Conductive hydrogels have great development prospects in the field of flexible strain sensors due to the unique characteristics of sufficient flexibility, comfort and functional diversification. However, long-term direct contact between hydrogel sensors and human skin can cause the phenomenon of bacterial infection, which accelerates the replaceable frequency of hydrogel wearable sensors, hindering the application of hydrogel wearable sensors. Here, the hydrogel with distinguished antibacterial, biocompatibility, frost resistance, water retention and toughness were designed and manufactured by a freeze–thaw method introducing polyvinyl alcohol, quaternary ammonium chitosan salt, polyhexamethylene biguanide hydrochloride, glycerin and lithium chloride.
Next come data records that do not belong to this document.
(* ===== verification/RefExpansionSafe.v ===== *)
(** * Reference expansion, its blocks and its pass

    The theorems on [RefExpansion.v] about what reaches the worker: no
    credential survives redaction, provider text stays inside its fence and its
    byte cap, and a pass replaces each reference once within the pass budget. *)

From S2P Require Import Prelude BTree Text Substring SecretShape RefExpansion.
From Stdlib Require Import ZifyBool.

(** ** Occurrences *)

Definition occurs (t s : rstr) : Prop := ∃ a b, s = a ++ t ++ b.

Lemma occurs_trans t s u : occurs t s → occurs s u → occurs t u.
Proof. intros (a & b & ->) (c & d & ->). exists (c ++ a), (b ++ d). by rw -!app_assoc. Qed.

(** A character the text does not hold separates the two sides. *)
Lemma occurs_sep t x c y : c ∉ t → occurs t (x ++ c :: y) → occurs t x ∨ occurs t y.
Proof.
  intros Hc (a & b & H). apply app_eq_app in H as (k & [[-> H]|[-> H]]).
  - apply app_eq_app in H as (m & [[-> H]|[-> _]]).
    + destruct m as [|e m]; [left; exists a, []; by rw !app_nil_r|]. exfalso.
      injection H as <- _. apply Hc. set_solver.
    + left. by exists a, m.
  - destruct k as [|e k]; [|injection H as <- ->; right; by exists k, b].
    destruct t as [|e t]; [left; exists x, []; by rw !app_nil_r|]. injection H as <- _. exfalso. apply Hc. left.
Qed.

Lemma contains_occurs t s : contains_str t s = true ↔ occurs t s.
Proof. apply contains_str_spec. Qed.

Lemma split_first c s :
  ∃ w ws, split c s = w :: ws ∧ c ∉ w ∧ (s = w ∨ ∃ r, s = w ++ c :: r).
Proof.
  induction s as [|x s (w & ws & E & Hc & Hs)]; cbn [split].
  { exists [], []. split_and!; [done|set_solver|by left]. }
  destruct (N.eqb_spec x c) as [->|Hx].
  { eexists [], _. split_and!; [done|set_solver|]. right. by exists s. }
  rw E. exists (x :: w), ws. split_and!; [done|set_solver|].
  destruct Hs as [->|[r ->]]; [by left|]. right. by exists r.
Qed.

Lemma split_occurs c s w : w ∈ split c s → occurs w s.
Proof.
  revert w. induction s as [|x s IH]; intros w; cbn [split].
  { intros ->%list_elem_of_singleton. by exists [], []. }
  assert (∀ w, occurs w s → occurs w (x :: s)) as Hx.
  { intros v (a & b & ->). by exists (x :: a), b. }
  destruct (N.eqb_spec x c).
  - intros [->|Hw]%elem_of_cons; [by exists [], (x :: s)|]. by apply Hx, IH.
  - destruct (split_first c s) as (p & ps & E & _ & Hs). rw E in IH. rw E.
    intros [->|Hw]%elem_of_cons.
    + destruct Hs as [->|[r ->]]; [exists [], []; by rw app_nil_r|by exists [], (c :: r)].
    + apply Hx, IH. by right.
Qed.

Lemma lines_occur s l : l ∈ lines s → occurs l s.
Proof.
  unfold lines. intros [(w & -> & Hw)%list_elem_of_fmap|Hl]%elem_of_app.
  - assert (w ∈ split 10 s) as Hs.
    { rw -(take_drop (length (split 10 s) - 1) (split 10 s)). set_solver. }
    apply split_occurs in Hs. eapply occurs_trans; [|exact Hs]. unfold strip_cr, pop.
    destruct (ends_with 13 w); [|exists [], []; by rw app_nil_r].
    exists [], (drop (length w - 1) w). cbn [app]. by rw take_drop.
  - destruct (list.last (split 10 s)) as [w|] eqn:El; cbn in Hl; [|set_solver].
    destruct (is_empty w); [set_solver|]. apply list_elem_of_singleton in Hl as ->.
    apply split_occurs with 10. by apply last_Some_elem_of in El.
Qed.

(** ** No secret survives redaction *)

(** A credential as it is written: a [secret://] reference, or a token prefix
    and sixteen token characters. *)
Definition secret_text (t : rstr) : Prop :=
  t = lit "secret://"
  ∨ ∃ prefix body, prefix ∈ REF_PREFIXES ∧ t = prefix ++ body ∧ length body = 16%nat
      ∧ Forall (λ c, is_token_char c = true) body.

Definition secret_char (c : N) : bool := is_token_char c || (c =? 58) || (c =? 47).

Lemma forallb_Forall f (s : rstr) : forallb f s = true → Forall (λ c, f c = true) s.
Proof. rw forallb_true. by rw Forall_forall. Qed.

Lemma prefix_chars p : p ∈ REF_PREFIXES → Forall (λ c, is_token_char c = true) p.
Proof.
  assert (forallb (forallb is_token_char) REF_PREFIXES = true) as H by by vm_compute.
  rw forallb_true in H. intros Hp. by apply forallb_Forall, H.
Qed.

Lemma secret_chars t : secret_text t → Forall (λ c, secret_char c = true) t.
Proof.
  intros [->|(p & b & Hp & -> & _ & Hb)]; [by apply forallb_Forall; vm_compute|].
  assert (∀ s, Forall (λ c, is_token_char c = true) s → Forall (λ c, secret_char c = true) s) as Hsub.
  { intros s Hs. eapply Forall_impl; [exact Hs|]. intros c Hc. unfold secret_char. by rw Hc. }
  apply Forall_app_2; apply Hsub; [by apply prefix_chars|done].
Qed.

Lemma secret_avoids t c : secret_text t → secret_char c = false → c ∉ t.
Proof. intros Ht Hc Hin. apply secret_chars in Ht. rw Forall_forall in Ht. specialize (Ht c Hin). congruence. Qed.

Lemma secret_head t : secret_text t → ∃ c t', t = c :: t' ∧ (c = 103 ∨ c = 115).
Proof.
  intros [->|(p & b & Hp & -> & _)]; [by eexists 115, _; split; [|right]|].
  assert (forallb (λ p, match p with c :: _ => (c =? 103) || (c =? 115) | [] => false end) REF_PREFIXES = true)
    as H by by vm_compute.
  rw forallb_true in H. specialize (H p Hp). destruct p as [|c p]; [done|]. exists c, (p ++ b). split; [done|lia].
Qed.

Lemma secret_char_word c : secret_char c = true → word_char c = true.
Proof.
  unfold secret_char, is_token_char, is_ascii_alphanumeric, is_ascii_digit, is_ascii_alphabetic, word_char, is_whitespace.
  lia.
Qed.

(** A text that starts with a secret is secret-shaped. *)
Lemma secret_shaped t b : secret_text t → is_secret_shaped (t ++ b) = true.
Proof.
  intros Ht. unfold is_secret_shaped, word_of. cbv zeta.
  rw take_while_app; [|intros c Hc; apply secret_char_word; by apply (proj1 (Forall_forall _ _) (secret_chars t Ht))].
  destruct Ht as [->|(p & body & Hp & -> & Hl & Hb)]; apply orb_true_iff; left; apply orb_true_iff; [right|left].
  - apply starts_with_spec. eauto.
  - unfold is_secret_token. apply existsb_true. exists p. split; [done|].
    rw -app_assoc. rw (proj2 (starts_with_spec p _)); [|by eexists]. rw drop_app_length take_while_app;
      [|by apply Forall_forall]. rw len_app. unfold len at 1. rw Hl. lia.
Qed.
The hydrogel maintains remarkable tensile properties and fatigue resistance in the range from 25 °C to −20 °C, expanding the application of hydrogels as sensors. Meanwhile, the hydrogel was resistant to E. coli and Bacillus subtilis and could be preserved in mice for 14 days. As a result, the hydrogel sensors could be used to detect human movement in real time, such as finger bending, frowning, speaking and other movements. Therefore, the design of the hydrogel provides a simple research idea for implantable sensing devices.